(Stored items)

____

(* ===== verification/Lookup.v ===== *)
(** [TEADFS/src/lookup.c]: the upper inode of a lower inode, and looking up
    names.

    [iget5_locked] is the kernel's inode cache: it is [ks_inodes] searched by
    super block and by the module's test, or a new inode made by the module's
    [alloc_inode] and [teadfs_inode_set]. *)
From S2P Require Import Prelude Kernel Protocol Wp Vfs Super.
Local Open Scope Z_scope.

(** The address of [teadfs_aops]. *)
Definition teadfs_aops : Z := 1.

Section Lookup.
Context `{KernelEnv}.

Definition teadfs_inode_test (x : inode) (lower_inode : positive) : bool :=
  bool_decide (Kernel.lower_inode x = Some lower_inode).

Definition set_mapping (f : address_space → address_space) (x : inode) : inode :=
  Inode (i_attr x) (i_meta x) (i_size x) (lower_inode x) (lower_file_count x) (file_decrypt x)
    (f (i_mapping x)) (i_decrypt x).
Definition with_ops (io : iops) (fo : fops) (m : imeta) : imeta :=
  IMeta (i_sb m) (i_ino m) (i_version m) (i_blocks m) io fo (i_new m).
Definition with_number (n v : Z) (m : imeta) : imeta :=
  IMeta (i_sb m) n v (i_blocks m) (i_op m) (i_fop m) (i_new m).
Definition with_aops (ops bdi : Z) (a : address_space) : address_space :=
  AddressSpace ops (host a) (as_flags a) (gfp_mask a) (private_data a) bdi (writeback_index a).

(** The operations an inode gets for its type. *)
Definition iops_of (mode : Z) : iops :=
  if S_ISLNK mode then teadfs_symlink_iops
  else if S_ISDIR mode then teadfs_dir_iops else teadfs_main_iops.
Definition fops_of (mode rdev : Z) : fops :=
  if S_ISDIR mode then teadfs_dir_fops
  else if special_file mode then SpecialFops mode rdev else teadfs_main_fops.

Definition teadfs_inode_set (i lower_inode : positive) : M Z :=
  teadfs_set_inode_lower i (Some lower_inode);;
  fsstack_copy_attr_all i lower_inode;;
  fsstack_copy_inode_size i lower_inode;;
  ino ← gets (λ s, lower_i_ino (ks_lfs s) lower_inode);
  update_inode (λ x, set_meta (with_number ino (u64 (i_version (i_meta x) + 1))) x) i;;
  x ← get_inode i;
  sb ← get_super (i_sb (i_meta x));
  update_inode (set_mapping (with_aops teadfs_aops (s_bdi sb))) i;;
  x ← get_inode i;
  update_inode (set_meta (with_ops (iops_of (i_mode x)) (fops_of (i_mode x) (at_rdev (i_attr x))))) i;;
  mret 0.

(** [inode_init_always], which the cache calls on a new inode. *)
Definition inode_init_always (sb i : positive) : M () :=
  update_inode (λ x, set_attr (λ a, with_nlink a 1)
    (set_meta (λ m, IMeta sb (i_ino m) (i_version m) (i_blocks m) (i_op m) (i_fop m) true) x)) i.

(** The inode of the super block that passes the test. *)
Definition passes (sb lower_inode : positive) (ix : positive * inode) : bool :=
  bool_decide (i_sb (i_meta (snd ix)) = sb) && teadfs_inode_test (snd ix) lower_inode.
Definition cached (sb lower_inode : positive) (m : gmap positive inode) : option positive :=
  (λ r, fst (snd r)) <$> list_find (λ ix, Is_true (passes sb lower_inode ix)) (map_to_list m).

(** An inode whose [I_NEW] is set is waited for. *)
Definition iget5_locked (sb lower_inode : positive) : M (option positive) :=
  c ← gets (λ s, cached sb lower_inode (ks_inodes s));
  match c with
  | Some i =>
    x ← get_inode i;
    if i_new (i_meta x) then fail_ub Deadlock
    else ref_get (RUpInode i);; mret (Some i)
  | None =>
    i ← teadfs_alloc_inode sb;
    match i with
    | None => mret None
    | Some i =>
      inode_init_always sb i;;
      rc ← teadfs_inode_set i lower_inode;
      if negb (rc =? 0) then teadfs_destroy_inode i;; mret None
      else ref_get (RUpInode i);; mret (Some i)
    end
  end.

Definition igrab (l : positive) : M bool :=
  ok ← gets (λ s, igrab_ok (ks_lfs s) l);
  if (ok : bool) then ref_get (RInode l);; mret true else mret false.

Definition __teadfs_get_inode (lower_inode sb : positive) : M kptr :=
  lsb ← gets (λ s, lower_i_sb (ks_lfs s) lower_inode);
  usb ← teadfs_superblock_to_lower sb;
  if negb (bool_decide (Some lsb = usb)) then mret (KErr (- EXDEV)) else
  ok ← igrab lower_inode;
  if negb (ok : bool) then mret (KErr (- ESTALE)) else
  inode ← iget5_locked sb lower_inode;
  match inode with
  | None => iput (Some lower_inode);; mret (KErr (- EACCES))
  | Some i =>
    x ← get_inode i;
    (if i_new (i_meta x) then mret () else iput (Some lower_inode));;
    mret (KObj i)
  end.

Definition unlock_new_inode : positive → M () := update_inode (set_meta (with_new false)).
Definition unlock_if_new (i : positive) : M () :=
  x ← get_inode i; if i_new (i_meta x) then unlock_new_inode i else mret ().

Definition teadfs_get_inode (lower_inode sb : positive) : M kptr :=
  inode ← __teadfs_get_inode lower_inode sb;
  (match inode with KObj i => unlock_if_new i | _ => mret () end);;
  mret inode.

Definition teadfs_interpose (lower_dentry dentry sb : positive) : M Z :=
  lower_inode ← lower_inode_at lower_dentry;
  inode ← teadfs_get_inode lower_inode sb;
  match inode with
  | KErr e => mret (s32 e)
  | KObj i => d_instantiate dentry (Some i);; mret 0
  | KNull => d_instantiate dentry None;; mret 0
  end.

(** The end of the block of [teadfs_lookup_interpose]: the inode of the name. *)
Definition interpose_found (dentry lower_dentry dir_inode : positive) (lower_inode : option positive) : M Z :=
  li ← lower_inode_of lower_dentry;
  match li with
  | None => d_add dentry None;; mret 0
  | Some _ =>
    dir ← get_inode dir_inode;
    lower_inode ← deref lower_inode;
    inode ← __teadfs_get_inode lower_inode (i_sb (i_meta dir));
    match inode with
    | KErr e => mret (s32 e)
    | KNull => fail_ub NullDeref
    | KObj i => unlock_if_new i;; d_add dentry (Some i);; mret 0
    end
  end.

Definition teadfs_lookup_interpose (dentry lower_dentry dir_inode : positive) : M Z :=
  lower_inode ← lower_inode_of lower_dentry;
  rc ← (
    ok ← kzalloc_try sizeof_dentry_info;
    if negb (ok : bool) then dput (Some lower_dentry);; mret (- ENOMEM) else
    teadfs_set_dentry_private dentry (Some (Path None None));;
    parent ← upper_dget_parent dentry;
    lower_parent_path ← teadfs_get_lower_path (Some parent);
    let lower_mnt := p_mnt lower_parent_path in
    mntget lower_mnt;;
    p ← get_dentry parent;
    pi ← deref (d_inode p);
    pattr ← get_inode pi;
    update_inode (set_attr (λ a, with_atime a (at_atime (i_attr pattr)))) dir_inode;;
    teadfs_put_lower_path parent;;
    upper_dput parent;;
    teadfs_set_lower_path dentry (Path (Some lower_dentry) lower_mnt);;
    interpose_found dentry lower_dentry dir_inode lower_inode);
  (if negb (rc =? 0) then teadfs_set_dentry_private dentry None else mret ());;
  mret rc.

(** The kernel's [lookup_one_len]: the lower dentry comes with a reference. *)
Definition lookup_one_len (name : bytes) (dir : positive) : M kptr := λ s,
  let '(l, r) := lower_lookup (ks_lfs s) dir name in
  let s := set_lfs (λ _, l) s in
  match r with
  | KObj d => Ret r (set_refs (λ X, {[+ RDentry d +]} ⊎ X) s)
  | _ => Ret r s
  end.

(** The result is [ERR_PTR(rc)], null when [rc] is 0. *)
Definition teadfs_lookup (dir_inode dentry : positive) : M kptr :=
  parent ← upper_dget_parent dentry;
  lower_parent_path ← teadfs_get_lower_path (Some parent);
  lower_dir_dentry ← deref (p_dentry lower_parent_path);
  rc ← (
    i ← lower_inode_at lower_dir_dentry;
    mutex_lock i;;
    x ← get_dentry dentry;
    lower_dentry ← lookup_one_len (d_name x) lower_dir_dentry;
    i ← lower_inode_at lower_dir_dentry;
    mutex_unlock i;;
    match lower_dentry with
    | KErr e => mret (s32 e)
    | KNull => fail_ub NullDeref
    | KObj l => teadfs_lookup_interpose dentry l dir_inode
    end);
  upper_dput parent;;
  teadfs_put_lower_path parent;;
  mret (if rc =? 0 then KNull else KErr rc).
Lemma wp_rename_start s old_dir od new_dir nd lo ln po pn io jn ox nx (Q : Z → kstate → Prop) :
  renaming s od nd lo ln po pn io jn ox nx →
  let trap := if decide (po = pn) then None else lower_trap (ks_lfs s) po pn in
  let s1 := set_locks (rename_locks po pn io jn) (set_refs (rename_refs lo ln po pn) s) in
  wp ('(rc, is_rename_lock) ← (
    if bool_decide (trap = Some lo) then mret (- EINVAL, false) else
    if bool_decide (trap = Some ln) then mret (- ENOTEMPTY, false) else
    oi ← lower_inode_at po; ni ← lower_inode_at pn;
    rc ← lower (LO_rename oi lo ni ln);
    if negb (rc =? 0) then mret (rc, true) else
    (match d_inode nx with
     | Some t => li ← lower_of t; fsstack_copy_attr_all t li
     | None => mret ()
     end);;
    ni ← lower_inode_at pn;
    fsstack_copy_attr_all new_dir ni;;
    (if bool_decide (new_dir = old_dir) then mret () else
       oi ← lower_inode_at po; fsstack_copy_attr_all old_dir oi);;
    mret (rc, true));
  (if (is_rename_lock : bool) then unlock_rename po pn else mret ());;
  dput (Some pn);; dput (Some po);; dput (Some ln);; dput (Some lo);;
  teadfs_put_lower_path od;; teadfs_put_lower_path nd;; mret rc) Q s1 →
  wp (teadfs_rename old_dir od new_dir nd) Q s.
Proof.
  intros [Hod Hnd Hlo Hln Hpo Hpn Hio Hjn Hne Hfo Hfn] trap s1 HQ.
  apply wp_bind. eapply wp_get_lower_path; [exact Hod|]. rewrite Hlo. apply wp_bind, wp_deref.
  apply wp_bind. eapply wp_get_lower_path; [exact Hnd|]. rewrite Hln. apply wp_bind, wp_deref.
  apply wp_bind, wp_ref_get, wp_bind, wp_ref_get.
  apply wp_bind, wp_lower_dget_parent, wp_bind, wp_lower_dget_parent. wp_simpl. rewrite Hpo, Hpn.
  apply wp_bind. eapply wp_get_dentry; [apply Hnd|].
  apply wp_bind. eapply (wp_lock_rename po pn io jn); [exact Hio|exact Hjn|exact Hne|exact Hfo|exact Hfn|].
  exact HQ.
Qed.
(** Loading the module succeeds whatever fails: the registration of the file
    system, the netlink socket (a failed creation is a null pointer, which is
    not an error pointer) or the device. *)
Theorem module_init_succeeds (s : kstate) :
  wp teadfs_module_init (λ r s', r.1 = 0 ∧
    (vcall_rc (ks_calls s ++ [VC_log_create]) VC_register_filesystem ≠ 0 → r.2 = KNull ∧
      ks_calls s' = ks_calls s ++ [VC_log_create; VC_register_filesystem])) s.
Proof.
  apply wp_bind, wp_vfs, wp_bind, wp_vfs. set (s1 := set_calls _ _). set (rc := vcall_rc _ _).
  destruct (Z.eqb_spec rc 0) as [E|E]; cbn [negb].
  - apply wp_bind. eapply (wp_intro _ _ _ _ _ eq_refl).
    apply wp_bind, wp_bind, wp_vfs. cbv zeta. destruct (_ <? 0); apply wp_ret;
      repeat (wp_step || apply wp_vfs); (split; [done|]); intros Hbad; by destruct Hbad.
  - apply wp_ret. split; [done|]. intros _. split; [done|]. simpl. by rewrite <- app_assoc.
Qed.

End MainLemmas.
Lemma alone_step s s' : share_inv s → step s s' → ∀ w y, waiters s' !! w = Some y → alone (threads s') w y.
Proof.
  intros Hinv Hs w0 y0.
  assert (HA : ∀ w y, waiters s !! w = Some y → alone (threads s) w y) by exact (sh_alone s Hinv).
  destruct (owners_step _ _ Hs) as [Hk|(t & es & all & ms & f & rc & idx & y & Ht & Hy & ->)].
  - assert (HA' : ∀ w y y', waiters s !! w = Some y → RefCount y' = RefCount y → shares y' = shares y →
              alone (threads s') w y').
    { intros w y y' Hw Hr Hsh. destruct (HA _ _ Hw) as [?|[? ?]]; [left; auto|right]. by rewrite Hr, Hsh. }
    destruct Hs; simpl in *; intros Hy0; views.
    all: try (look; eapply HA'; [eassumption|done..]; fail).
    + look; [left|by eapply HA']. by eapply has_owner_at; [apply lookup_insert_eq|].
    + removed Hinv. apply released_lookup in Hy0 as [[? ?]|(-> & Hr & ->)]; [by eapply HA'|].
      destruct (alone_less _ _ _ _ H12 Hr (HA _ _ H1)) as [?|?]; [left; auto|by right].
    + look; [left|by eapply HA']. by eapply has_owner_at; [apply lookup_insert_eq|].
    + look; eapply HA'; try done; apply same_refs_fire.
    + apply released_lookup in Hy0 as [[? ?]|(-> & Hr & ->)]; [by eapply HA'|].
      left. apply Hk. by eapply has_owner_at; [exact H|].
  - simpl. intros Hy0. destruct (sh_owner s Hinv _ _ _ _ _ Ht eq_refl) as (y1 & ? & Ha & Hj & Hr). fields.
    apply released_lookup in Hy0 as [[Hw ?]|(-> & Hn & ->)].
    + destruct (HA _ _ H) as [(t1 & th1 & Ht1 & Ho1)|?]; [left|by right].
      exists t1. apply find_other; [|by eauto]. intros ->. destruct Ho1 as (? & ? & Ho1). simplify_eq. by fields.
    + right. simpl. rewrite Nat.sub_diag in Hr. apply Z.eqb_neq in Hn. split; [lia|].
      intros E. rewrite E, size_empty in Hr. lia.
Qed.

(** ** Registrations *)

Definition entry_ok (m : gmap positive wfmo) (e : positive) (i : info) : Prop :=
  ∃ y, m !! Waiter i = Some y ∧ WaitIndex i ∈ shares y ∧ asked y !! WaitIndex i = Some e.

Lemma entry_put m w y y' e i :
  m !! w = Some y → asked y' = asked y → shares y ⊆ shares y' → entry_ok m e i → entry_ok (<[w := y']> m) e i.
Proof.
  intros Hw Ha Hs (y0 & H0 & H1 & H2). destruct (decide (Waiter i = w)) as [<-|].
  - exists y'. rewrite lookup_insert_eq. simplify_eq. rewrite Ha. split; [done|]. set_solver.
  - exists y0. by rewrite lookup_insert_ne by done.
Qed.
Lemma entry_put_new m w y' e i : m !! w = None → entry_ok m e i → entry_ok (<[w := y']> m) e i.
Proof. intros Hw (y0 & H0 & ?). exists y0. by rewrite lookup_insert_ne by congruence. Qed.

Lemma last_share s w y j :
  share_inv s → waiters s !! w = Some y → j ∈ shares y → RefCount y = 1 → shares y = {[j]}.
Proof.
  intros Hinv Hw Hj Hr. pose proof (size_less _ _ Hj) as Hsz.
  destruct (sh_alone s Hinv _ _ Hw) as [(t & th & Ht & i & k & Ho)|[Hc _]].
  - destruct (sh_owner s Hinv _ _ _ _ _ Ht Ho) as (y' & ? & _ & _ & Hc). simplify_eq. lia.
  - assert (Hz : size (shares y ∖ {[j]}) = 0%nat) by lia. apply size_empty_inv in Hz.
    apply set_eq. intros k. rewrite elem_of_singleton. split; [|by intros ->].
    intros Hk. destruct (decide (k = j)); [done|]. set_solver.
Qed.

Lemma entry_released s w y j e i :
  share_inv s → waiters s !! w = Some y → j ∈ shares y → i ≠ Info w j →
  entry_ok (waiters s) e i → entry_ok (released (waiters s) w y 1 (shares y ∖ {[j]})) e i.
Proof.
  intros Hinv Hw Hj Hi (y0 & H0 & H1 & H2). unfold released. destruct i as [w' j']; simpl in *.
  destruct (decide (w' = w)) as [->|].
  - simplify_eq. assert (j' ≠ j) by congruence. destruct (RefCount y =? 1) eqn:Hr.
    + apply Z.eqb_eq in Hr. pose proof (last_share s _ _ _ Hinv Hw Hj Hr). set_solver.
    + eexists. rewrite lookup_insert_eq. split; [done|]. simpl. set_solver.
  - exists y0. split; [|done]. case_match; [by rewrite lookup_delete_ne by done|by rewrite lookup_insert_ne by done].
Qed.

(** Its maker's references are not those of registrations. *)
Lemma entry_left s t th w k n y e i :
  share_inv s → threads s !! t = Some th → owner th = Some (w, n, k) → waiters s !! w = Some y →
  n = length (asked y) → entry_ok (waiters s) e i →
  entry_ok (released (waiters s) w y (1 + Z.of_nat k) (shares y)) e i.
Proof.
  intros Hinv Ht Ho Hw Hn (y0 & H0 & H1 & H2). unfold released. destruct (decide (Waiter i = w)) as [<-|].
  - simplify_eq. destruct (sh_owner s Hinv _ _ _ _ _ Ht Ho) as (y' & ? & Ha & _ & Hr). simplify_eq.
    rewrite (size_less _ _ H1), Nat.sub_diag in Hr. destruct (_ =? _) eqn:Hc; [lia|].
    eexists. by rewrite lookup_insert_eq.
  - exists y0. split; [|done]. case_match; [by rewrite lookup_delete_ne by done|by rewrite lookup_insert_ne by done].
Qed.

(** What is left of a list without repetitions when its [k]-th element is removed. *)
Lemma elem_of_delete {A} (l : list A) k x : x ∈ delete k l → x ∈ l.
Proof.
  revert k. induction l as [|a l IH]; intros [|k]; simpl; [done..| |].
  - by right.
  - intros [->|?]%elem_of_cons; [by left|]. right. eauto.
Qed.
Lemma NoDup_not_delete {A} (l : list A) k x : NoDup l → l !! k = Some x → x ∉ delete k l.
Proof.
  revert k. induction l as [|a l IH]; intros [|k] Hn; simpl; [done..| |]; apply NoDup_cons in Hn as [? Hn].
  - by intros [= ->].
  - intros Hk [->|Hx]%elem_of_cons.
    + by apply list_elem_of_lookup_2 in Hk.
    + by eapply IH.
Qed.
Lemma NoDup_delete {A} (l : list A) k : NoDup l → NoDup (delete k l).
Proof.
  revert k. induction l as [|a l IH]; intros [|k] Hn; simpl; [done..| |]; apply NoDup_cons in Hn as [? Hn]; [done|].
  constructor; [|by apply IH]. by intros ?%elem_of_delete.
Qed.

Lemma entry_step s s' : elock_inv s → share_inv s → step s s' →
  ∀ e x i, events s' !! e = Some x → i ∈ RegisteredWaits x → entry_ok (waiters s') e i.
Proof.
  intros Hlock Hinv Hs e0 x0 i0.
  assert (HE : ∀ e x i, events s !! e = Some x → i ∈ RegisteredWaits x → entry_ok (waiters s) e i)
    by exact (sh_entry s Hinv).
  destruct Hs; simpl; intros He0 Hi0; views.
  all: try (look; by eapply HE).
  all: try (look; eapply entry_put; [done..|by eapply HE]).
  - look; [by apply not_elem_of_nil in Hi0|by eapply HE].
  - assert (Hold : entry_ok (waiters s) e0 i0 →
      entry_ok (<[f_wfmo f := set_shares ({[f_i f]} ∪ shares y) y]> (waiters s)) e0 i0).
    { eapply entry_put; [done|done|]. simpl. set_solver. }
    look; [|by eapply Hold, HE]. apply elem_of_app in Hi0 as [?| ->%list_elem_of_singleton]; [by eapply Hold, HE|].
    destruct (sh_owner s Hinv _ _ _ _ _ H eq_refl) as (y1 & ? & Ha & _). fields.
    eexists. simpl. rewrite lookup_insert_eq. split; [done|]. simpl. set_solver.
  - removed Hinv. apply (entry_released s); [done..| |].
    + intros ->. destruct i as [wi ji]. simpl in *. look.
      * by apply (NoDup_not_delete _ _ _ (sh_nodup s Hinv _ _ H0) Hentry).
      * rename select (events s !! e0 = _) into Hx0. destruct (HE _ _ _ Hx0 Hi0) as (? & ? & _ & ?). by simplify_eq/=.
    + look; [apply elem_of_delete in Hi0|]; by eapply HE.
  - apply entry_put_new; [done|]. by eapply HE.
  - eapply entry_put; [done|apply same_refs_fire| |].
    + by rewrite (proj2 (proj2 (same_refs_fire i y))).
    + look; [|by eapply HE]. eapply HE; [done|]. by destruct (AutoReset x).
  - eapply (entry_left s); [done|exact H|done..| |by eapply HE].
    destruct (sh_owner s Hinv _ _ _ _ _ H eq_refl) as (y1 & ? & Ha & _). by fields.
Qed.

Lemma nodup_step s s' : elock_inv s → index_inv s → share_inv s → step s s' →
  ∀ e x, events s' !! e = Some x → NoDup (RegisteredWaits x).
Proof.
  intros Hlock Hidx Hinv Hs e0 x0. pose proof (sh_nodup s Hinv) as HN.
  destruct Hs; simpl; intros He0; look; try (by eapply HN); try (by eapply NoDup_delete, HN).
  - constructor.
  - apply NoDup_app. split_and!; [by eapply HN| |apply NoDup_singleton].
    intros i Hi ->%list_elem_of_singleton. destruct (sh_entry s Hinv _ _ _ H1 Hi) as (y' & ? & Hj & _). simplify_eq/=.
    destruct (sh_owner s Hinv _ _ _ _ _ H eq_refl) as (y1 & ? & Ha & Hlt & _). pose proof (Hidx _ _ H). fields.
    specialize (Hlt _ Hj). lia.
  - destruct (AutoReset x); by apply (HN e0 x).
Qed.

(** A registration stays where it is when an event is updated. *)
Definition registered (m : gmap positive event) (i : info) : Prop :=
  ∃ e x, m !! e = Some x ∧ i ∈ RegisteredWaits x.
Lemma registered_put m e x x' i :
  m !! e = Some x → (i ∈ RegisteredWaits x → i ∈ RegisteredWaits x') → registered m i → registered (<[e := x']> m) i.
Proof.
  intros He Hi (e0 & x0 & H0 & H1). destruct (decide (e0 = e)) as [->|].
  - exists e, x'. rewrite lookup_insert_eq. simplify_eq. auto.
  - exists e0, x0. by rewrite lookup_insert_ne by done.
Qed.
Lemma registered_new m e x' i : m !! e = None → registered m i → registered (<[e := x']> m) i.
Proof. intros He (e0 & x0 & H0 & H1). exists e0, x0. by rewrite lookup_insert_ne by congruence. Qed.
Lemma elem_of_delete_ne {A} (l : list A) k x y : l !! k = Some y → x ≠ y → x ∈ l → x ∈ delete k l.
Proof.
  revert k. induction l as [|a l IH]; intros [|k] Hk Hne Hx; simpl in *; [done..| |];
    apply elem_of_cons in Hx as [->|Hx]; simplify_eq; [done|by left|]. right. by apply IH.
Qed.

Lemma found_step s s' : elock_inv s → share_inv s → step s s' →
  ∀ w y j, waiters s' !! w = Some y → j ∈ shares y → registered (events s') (Info w j).
Proof.
  intros Hlock Hinv Hs w0 y0 j0.
  assert (HF : ∀ w y j, waiters s !! w = Some y → j ∈ shares y → registered (events s) (Info w j))
    by exact (sh_found s Hinv).
  destruct Hs; simpl; intros Hy0 Hj0; views.
  all: try (look; first [by apply elem_of_empty in Hj0|by eapply HF]).
  all: try (eapply registered_put; [done|done|]; look; by eapply HF).
  - apply registered_new; [done|]. by eapply HF.
  - assert (Hold : registered (events s) (Info w0 j0) →
      registered (<[e := set_Registered (RegisteredWaits x ++ [Info (f_wfmo f) (f_i f)]) x]> (events s)) (Info w0 j0)).
    { eapply registered_put; [done|]. simpl. set_solver. }
    look; [|by eapply Hold, HF]. apply elem_of_union in Hj0 as [->%elem_of_singleton|?]; [|by eapply Hold, HF].
    eexists _, _. rewrite lookup_insert_eq. split; [done|]. simpl. set_solver.
  - removed Hinv.
    assert (Hold : registered (events s) (Info w0 j0) → Info w0 j0 ≠ i →
      registered (<[e := set_Registered (delete k (RegisteredWaits x)) x]> (events s)) (Info w0 j0)).
    { intros ? Hne. eapply registered_put; [done| |done]. by eapply elem_of_delete_ne. }
    apply released_lookup in Hy0 as [[? ?]|(-> & Hr & ->)]; (apply Hold; [|destruct i; simpl in *; congruence || set_solver]).
    + by eapply HF.
    + eapply HF; [done|]. simpl in Hj0. set_solver.
  - eapply registered_put; [done|by destruct (AutoReset x)|]. look; [|by eapply HF].
    rewrite (proj2 (proj2 (same_refs_fire i y))) in Hj0. by eapply HF.
  - apply released_lookup in Hy0 as [[? ?]|(-> & Hr & ->)]; by eapply HF.
Qed.

(** A thread turns to the first of the registrations. *)
Lemma quiet_hand s th th' i b : quiet s th th' → hand th' = Some (i, b) →
  hand th = Some (i, b) ∨
  ∃ e x l, holds_e th' = Some e ∧ events s !! e = Some x ∧ RegisteredWaits x = i :: l.
Proof.
  destruct 1; unfold after_load; destruct_or?; destruct_and?; subst; simpl; try done.
  all: try (by destruct (AutoReset x)). all: try (by destruct c). all: auto.
  - by destruct c, (AutoReset x).
  - intros Hi. right. exists e, x, l. destruct c, (StillWaiting w); unfold setter, hand, holds_e in *; by simplify_eq/=.
  - rewrite woken_hand. auto.
Qed.

Definition fronted (m : gmap positive event) (th : thread) (i : info) : Prop :=
  ∃ e x l, holds_e th = Some e ∧ m !! e = Some x ∧ RegisteredWaits x = i :: l.
Lemma fronted_put m e x x' th i :
  m !! e = Some x → (holds_e th = Some e → RegisteredWaits x' = RegisteredWaits x) →
  fronted m th i → fronted (<[e := x']> m) th i.
Proof.
  intros He Hx (e1 & x1 & l & H1 & H2 & H3). destruct (decide (e1 = e)) as [->|].
  - exists e, x', l. rewrite lookup_insert_eq. simplify_eq. by rewrite Hx.
  - exists e1, x1, l. by rewrite lookup_insert_ne by done.
Qed.

(** Two threads do not hold one event's mutex. *)
Lemma holds_e_unique s t1 t2 th1 th2 e :
  elock_inv s → threads s !! t1 = Some th1 → holds_e th1 = Some e → threads s !! t2 = Some th2 →
  holds_e th2 = Some e → t1 = t2.
Proof.
  intros Hlock H1 E1 H2 E2. destruct (el_holder s Hlock _ _ _ H1 E1) as (? & ? & ?).
  destruct (el_holder s Hlock _ _ _ H2 E2) as (? & ? & ?). congruence.
Qed.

____

◆ What you need to do ◆
Please give again the lines above between the line holding "wp ('(rc, is_rename_lock)" and the line holding "rc ← lower (LO_rename oi lo ni ln);", inclusive, exactly as they are and with nothing added.

◆ Written response ◆
  wp ('(rc, is_rename_lock) ← (
    if bool_decide (trap = Some lo) then mret (- EINVAL, false) else
    if bool_decide (trap = Some ln) then mret (- ENOTEMPTY, false) else
    oi ← lower_inode_at po; ni ← lower_inode_at pn;
    rc ← lower (LO_rename oi lo ni ln);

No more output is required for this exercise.